++++ INPUT DATA ++++

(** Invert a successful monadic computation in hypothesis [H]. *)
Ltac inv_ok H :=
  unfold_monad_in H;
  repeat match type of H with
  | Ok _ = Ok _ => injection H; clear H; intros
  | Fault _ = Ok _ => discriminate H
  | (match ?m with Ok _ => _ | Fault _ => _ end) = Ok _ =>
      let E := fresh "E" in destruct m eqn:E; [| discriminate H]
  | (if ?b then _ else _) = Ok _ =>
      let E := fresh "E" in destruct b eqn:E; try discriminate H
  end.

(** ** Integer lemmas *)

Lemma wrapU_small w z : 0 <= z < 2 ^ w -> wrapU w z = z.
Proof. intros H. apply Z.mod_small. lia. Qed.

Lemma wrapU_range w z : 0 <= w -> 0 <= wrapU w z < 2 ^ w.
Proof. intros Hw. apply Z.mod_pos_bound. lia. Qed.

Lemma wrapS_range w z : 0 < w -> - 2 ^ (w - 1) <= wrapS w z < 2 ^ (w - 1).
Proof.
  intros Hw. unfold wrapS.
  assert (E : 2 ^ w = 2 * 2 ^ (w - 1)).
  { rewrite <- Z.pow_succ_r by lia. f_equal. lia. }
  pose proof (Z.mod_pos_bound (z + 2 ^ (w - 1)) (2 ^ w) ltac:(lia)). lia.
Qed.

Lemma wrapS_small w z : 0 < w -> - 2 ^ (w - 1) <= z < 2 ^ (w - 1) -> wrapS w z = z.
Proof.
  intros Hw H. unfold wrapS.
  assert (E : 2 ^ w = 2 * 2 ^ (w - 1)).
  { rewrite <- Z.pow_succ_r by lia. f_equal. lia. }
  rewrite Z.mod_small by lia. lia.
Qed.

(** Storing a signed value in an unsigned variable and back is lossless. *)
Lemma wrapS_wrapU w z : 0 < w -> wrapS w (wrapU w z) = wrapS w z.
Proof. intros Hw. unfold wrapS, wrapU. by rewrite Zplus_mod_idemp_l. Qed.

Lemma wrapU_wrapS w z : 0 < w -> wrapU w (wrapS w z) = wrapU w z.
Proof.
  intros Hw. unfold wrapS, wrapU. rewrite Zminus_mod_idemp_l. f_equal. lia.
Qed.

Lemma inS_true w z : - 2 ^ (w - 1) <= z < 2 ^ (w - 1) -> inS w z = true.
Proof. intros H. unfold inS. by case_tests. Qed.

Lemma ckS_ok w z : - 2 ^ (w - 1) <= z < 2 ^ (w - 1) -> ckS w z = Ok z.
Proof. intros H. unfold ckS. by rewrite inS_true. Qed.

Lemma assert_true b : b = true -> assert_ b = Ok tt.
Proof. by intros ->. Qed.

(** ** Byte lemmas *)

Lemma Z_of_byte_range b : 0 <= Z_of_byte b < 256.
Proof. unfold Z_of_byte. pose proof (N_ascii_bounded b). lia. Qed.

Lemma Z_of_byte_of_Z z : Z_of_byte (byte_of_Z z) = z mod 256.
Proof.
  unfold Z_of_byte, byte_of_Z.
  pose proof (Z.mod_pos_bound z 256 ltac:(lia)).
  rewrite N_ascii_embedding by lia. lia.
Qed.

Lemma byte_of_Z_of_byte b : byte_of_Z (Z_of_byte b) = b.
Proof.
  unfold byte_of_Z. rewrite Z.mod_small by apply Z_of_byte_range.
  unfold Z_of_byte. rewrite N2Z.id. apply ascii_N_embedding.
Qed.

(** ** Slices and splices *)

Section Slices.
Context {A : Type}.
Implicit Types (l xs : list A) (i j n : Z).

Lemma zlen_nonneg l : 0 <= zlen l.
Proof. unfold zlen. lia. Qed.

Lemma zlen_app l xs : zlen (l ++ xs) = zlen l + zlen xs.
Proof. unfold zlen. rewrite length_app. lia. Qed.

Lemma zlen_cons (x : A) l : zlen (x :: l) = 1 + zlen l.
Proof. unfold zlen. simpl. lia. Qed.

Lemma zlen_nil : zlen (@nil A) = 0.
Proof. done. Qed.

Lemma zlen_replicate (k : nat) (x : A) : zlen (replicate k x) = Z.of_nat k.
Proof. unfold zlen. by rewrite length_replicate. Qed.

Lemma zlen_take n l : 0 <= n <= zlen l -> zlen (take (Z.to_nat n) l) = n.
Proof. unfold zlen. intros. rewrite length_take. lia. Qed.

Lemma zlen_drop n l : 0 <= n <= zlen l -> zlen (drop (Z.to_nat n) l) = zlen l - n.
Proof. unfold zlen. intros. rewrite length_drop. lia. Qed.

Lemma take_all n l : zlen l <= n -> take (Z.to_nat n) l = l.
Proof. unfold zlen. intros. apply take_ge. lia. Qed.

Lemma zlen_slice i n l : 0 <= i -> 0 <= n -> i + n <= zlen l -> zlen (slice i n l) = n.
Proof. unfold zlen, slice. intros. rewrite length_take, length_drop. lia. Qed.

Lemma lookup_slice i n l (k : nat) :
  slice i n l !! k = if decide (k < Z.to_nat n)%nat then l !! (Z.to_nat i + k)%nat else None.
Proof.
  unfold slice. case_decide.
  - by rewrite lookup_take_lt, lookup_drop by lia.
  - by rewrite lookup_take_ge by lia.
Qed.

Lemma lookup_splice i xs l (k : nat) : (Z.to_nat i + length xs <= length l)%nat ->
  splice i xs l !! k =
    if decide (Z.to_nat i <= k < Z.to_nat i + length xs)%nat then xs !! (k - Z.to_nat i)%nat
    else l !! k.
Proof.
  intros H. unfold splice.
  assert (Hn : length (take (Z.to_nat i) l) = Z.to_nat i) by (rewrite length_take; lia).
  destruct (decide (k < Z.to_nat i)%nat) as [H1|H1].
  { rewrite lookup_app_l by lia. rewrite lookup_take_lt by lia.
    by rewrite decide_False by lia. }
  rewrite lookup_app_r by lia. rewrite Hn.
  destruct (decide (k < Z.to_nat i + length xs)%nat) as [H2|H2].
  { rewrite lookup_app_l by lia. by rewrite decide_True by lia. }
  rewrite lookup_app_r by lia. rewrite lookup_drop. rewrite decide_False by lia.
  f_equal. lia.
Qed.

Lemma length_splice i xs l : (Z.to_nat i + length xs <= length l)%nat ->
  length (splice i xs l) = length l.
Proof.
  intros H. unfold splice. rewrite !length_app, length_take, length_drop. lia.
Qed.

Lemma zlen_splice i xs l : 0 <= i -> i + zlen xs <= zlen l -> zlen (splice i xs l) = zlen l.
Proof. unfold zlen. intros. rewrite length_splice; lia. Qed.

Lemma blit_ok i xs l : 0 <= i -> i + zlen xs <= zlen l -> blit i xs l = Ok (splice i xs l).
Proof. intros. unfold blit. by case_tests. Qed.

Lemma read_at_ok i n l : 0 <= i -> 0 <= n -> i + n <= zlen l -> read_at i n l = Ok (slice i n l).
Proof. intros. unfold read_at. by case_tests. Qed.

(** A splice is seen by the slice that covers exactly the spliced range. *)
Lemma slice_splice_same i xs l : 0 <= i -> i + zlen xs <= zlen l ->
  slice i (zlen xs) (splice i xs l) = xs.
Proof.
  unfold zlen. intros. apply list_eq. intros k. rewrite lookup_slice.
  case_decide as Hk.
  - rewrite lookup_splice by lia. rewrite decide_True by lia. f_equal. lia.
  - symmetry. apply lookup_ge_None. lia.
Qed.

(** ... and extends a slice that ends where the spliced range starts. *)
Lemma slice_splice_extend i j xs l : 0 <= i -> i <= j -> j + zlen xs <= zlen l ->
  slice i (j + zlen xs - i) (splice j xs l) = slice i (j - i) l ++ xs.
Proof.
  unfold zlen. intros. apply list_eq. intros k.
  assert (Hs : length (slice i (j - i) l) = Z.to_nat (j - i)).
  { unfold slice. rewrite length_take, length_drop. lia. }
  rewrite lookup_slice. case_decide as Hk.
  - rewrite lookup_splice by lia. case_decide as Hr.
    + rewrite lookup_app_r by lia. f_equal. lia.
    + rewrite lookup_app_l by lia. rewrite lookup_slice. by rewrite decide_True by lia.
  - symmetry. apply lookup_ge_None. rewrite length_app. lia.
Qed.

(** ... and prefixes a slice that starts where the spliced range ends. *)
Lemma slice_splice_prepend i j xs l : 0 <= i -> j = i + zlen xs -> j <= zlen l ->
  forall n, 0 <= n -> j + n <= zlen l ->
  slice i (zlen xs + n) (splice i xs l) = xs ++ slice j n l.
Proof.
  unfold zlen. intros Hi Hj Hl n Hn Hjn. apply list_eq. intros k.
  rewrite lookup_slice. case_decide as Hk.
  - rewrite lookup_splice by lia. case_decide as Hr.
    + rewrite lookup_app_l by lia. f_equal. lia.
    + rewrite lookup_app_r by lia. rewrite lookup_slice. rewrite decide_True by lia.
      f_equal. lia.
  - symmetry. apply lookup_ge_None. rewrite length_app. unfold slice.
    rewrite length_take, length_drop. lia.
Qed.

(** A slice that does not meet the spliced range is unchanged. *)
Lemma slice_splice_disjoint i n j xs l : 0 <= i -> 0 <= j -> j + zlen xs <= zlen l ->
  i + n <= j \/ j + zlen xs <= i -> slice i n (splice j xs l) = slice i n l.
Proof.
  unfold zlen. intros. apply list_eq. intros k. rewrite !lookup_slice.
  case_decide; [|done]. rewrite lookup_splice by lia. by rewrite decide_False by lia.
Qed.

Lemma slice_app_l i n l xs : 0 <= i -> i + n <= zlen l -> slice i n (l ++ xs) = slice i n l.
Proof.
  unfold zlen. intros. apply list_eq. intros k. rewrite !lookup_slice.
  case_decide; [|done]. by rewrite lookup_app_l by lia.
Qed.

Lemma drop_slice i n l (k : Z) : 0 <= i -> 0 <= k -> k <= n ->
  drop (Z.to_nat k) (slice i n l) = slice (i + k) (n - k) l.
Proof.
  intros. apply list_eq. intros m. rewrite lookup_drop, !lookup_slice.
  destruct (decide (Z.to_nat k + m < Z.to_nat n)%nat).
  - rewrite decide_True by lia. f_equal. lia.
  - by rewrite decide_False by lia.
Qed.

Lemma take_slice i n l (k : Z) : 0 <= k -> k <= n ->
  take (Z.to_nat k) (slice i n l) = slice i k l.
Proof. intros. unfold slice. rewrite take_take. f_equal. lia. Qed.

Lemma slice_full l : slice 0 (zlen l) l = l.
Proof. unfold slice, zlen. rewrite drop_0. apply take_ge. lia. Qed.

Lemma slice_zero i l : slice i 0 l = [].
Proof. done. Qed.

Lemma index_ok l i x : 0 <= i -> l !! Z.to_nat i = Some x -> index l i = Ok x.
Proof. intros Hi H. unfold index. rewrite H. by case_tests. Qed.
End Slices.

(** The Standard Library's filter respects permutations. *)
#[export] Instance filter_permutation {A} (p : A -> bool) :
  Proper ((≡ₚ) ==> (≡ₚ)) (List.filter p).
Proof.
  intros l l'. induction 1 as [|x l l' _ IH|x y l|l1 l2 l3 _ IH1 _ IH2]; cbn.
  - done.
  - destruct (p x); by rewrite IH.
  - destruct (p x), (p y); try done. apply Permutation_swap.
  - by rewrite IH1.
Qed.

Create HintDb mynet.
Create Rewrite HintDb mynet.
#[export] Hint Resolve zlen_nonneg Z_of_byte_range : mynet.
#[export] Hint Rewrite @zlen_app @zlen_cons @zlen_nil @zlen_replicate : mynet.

++++
++++ INPUT DATA ++++

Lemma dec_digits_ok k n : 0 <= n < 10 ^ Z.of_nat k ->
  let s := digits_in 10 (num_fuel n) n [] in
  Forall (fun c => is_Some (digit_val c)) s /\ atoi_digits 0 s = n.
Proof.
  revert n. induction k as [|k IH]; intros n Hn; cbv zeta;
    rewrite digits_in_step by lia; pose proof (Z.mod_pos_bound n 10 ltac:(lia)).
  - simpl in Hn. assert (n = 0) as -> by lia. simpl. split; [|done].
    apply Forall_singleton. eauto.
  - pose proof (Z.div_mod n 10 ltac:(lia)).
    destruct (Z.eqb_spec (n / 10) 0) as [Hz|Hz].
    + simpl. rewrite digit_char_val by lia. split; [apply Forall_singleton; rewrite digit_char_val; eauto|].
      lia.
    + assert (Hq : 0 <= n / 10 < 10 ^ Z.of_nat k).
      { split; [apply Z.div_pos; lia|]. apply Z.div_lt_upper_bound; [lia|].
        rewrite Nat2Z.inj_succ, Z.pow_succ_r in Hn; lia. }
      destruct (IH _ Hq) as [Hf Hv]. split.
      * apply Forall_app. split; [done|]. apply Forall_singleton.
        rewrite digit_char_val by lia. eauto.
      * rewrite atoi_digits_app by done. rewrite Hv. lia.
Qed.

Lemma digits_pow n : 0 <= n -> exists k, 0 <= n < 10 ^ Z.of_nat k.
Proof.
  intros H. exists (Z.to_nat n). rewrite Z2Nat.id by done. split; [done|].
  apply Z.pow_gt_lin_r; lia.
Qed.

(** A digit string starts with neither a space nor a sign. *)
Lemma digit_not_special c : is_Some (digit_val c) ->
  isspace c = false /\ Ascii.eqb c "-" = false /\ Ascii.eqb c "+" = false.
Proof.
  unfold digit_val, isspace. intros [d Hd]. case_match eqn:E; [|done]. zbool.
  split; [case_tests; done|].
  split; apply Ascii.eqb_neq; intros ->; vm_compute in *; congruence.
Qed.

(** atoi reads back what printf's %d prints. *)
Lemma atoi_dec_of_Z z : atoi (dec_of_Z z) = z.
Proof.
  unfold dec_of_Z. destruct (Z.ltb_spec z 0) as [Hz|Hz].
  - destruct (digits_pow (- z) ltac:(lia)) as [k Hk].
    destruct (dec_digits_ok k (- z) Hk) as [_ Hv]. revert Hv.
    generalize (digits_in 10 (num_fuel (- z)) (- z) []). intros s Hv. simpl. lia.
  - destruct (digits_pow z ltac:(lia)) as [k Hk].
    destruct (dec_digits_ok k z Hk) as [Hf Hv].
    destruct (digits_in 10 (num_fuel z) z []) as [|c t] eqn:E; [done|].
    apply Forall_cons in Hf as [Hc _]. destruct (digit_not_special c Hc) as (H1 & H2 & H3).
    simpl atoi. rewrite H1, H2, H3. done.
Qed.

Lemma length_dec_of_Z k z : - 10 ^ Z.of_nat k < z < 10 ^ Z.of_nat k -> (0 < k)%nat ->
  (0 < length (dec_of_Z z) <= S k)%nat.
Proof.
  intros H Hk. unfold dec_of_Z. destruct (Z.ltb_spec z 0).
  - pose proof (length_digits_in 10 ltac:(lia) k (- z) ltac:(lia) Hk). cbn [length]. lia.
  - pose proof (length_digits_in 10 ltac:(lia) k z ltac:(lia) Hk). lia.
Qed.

++++

Return only the number of lines in the data above that hold the word "where".

2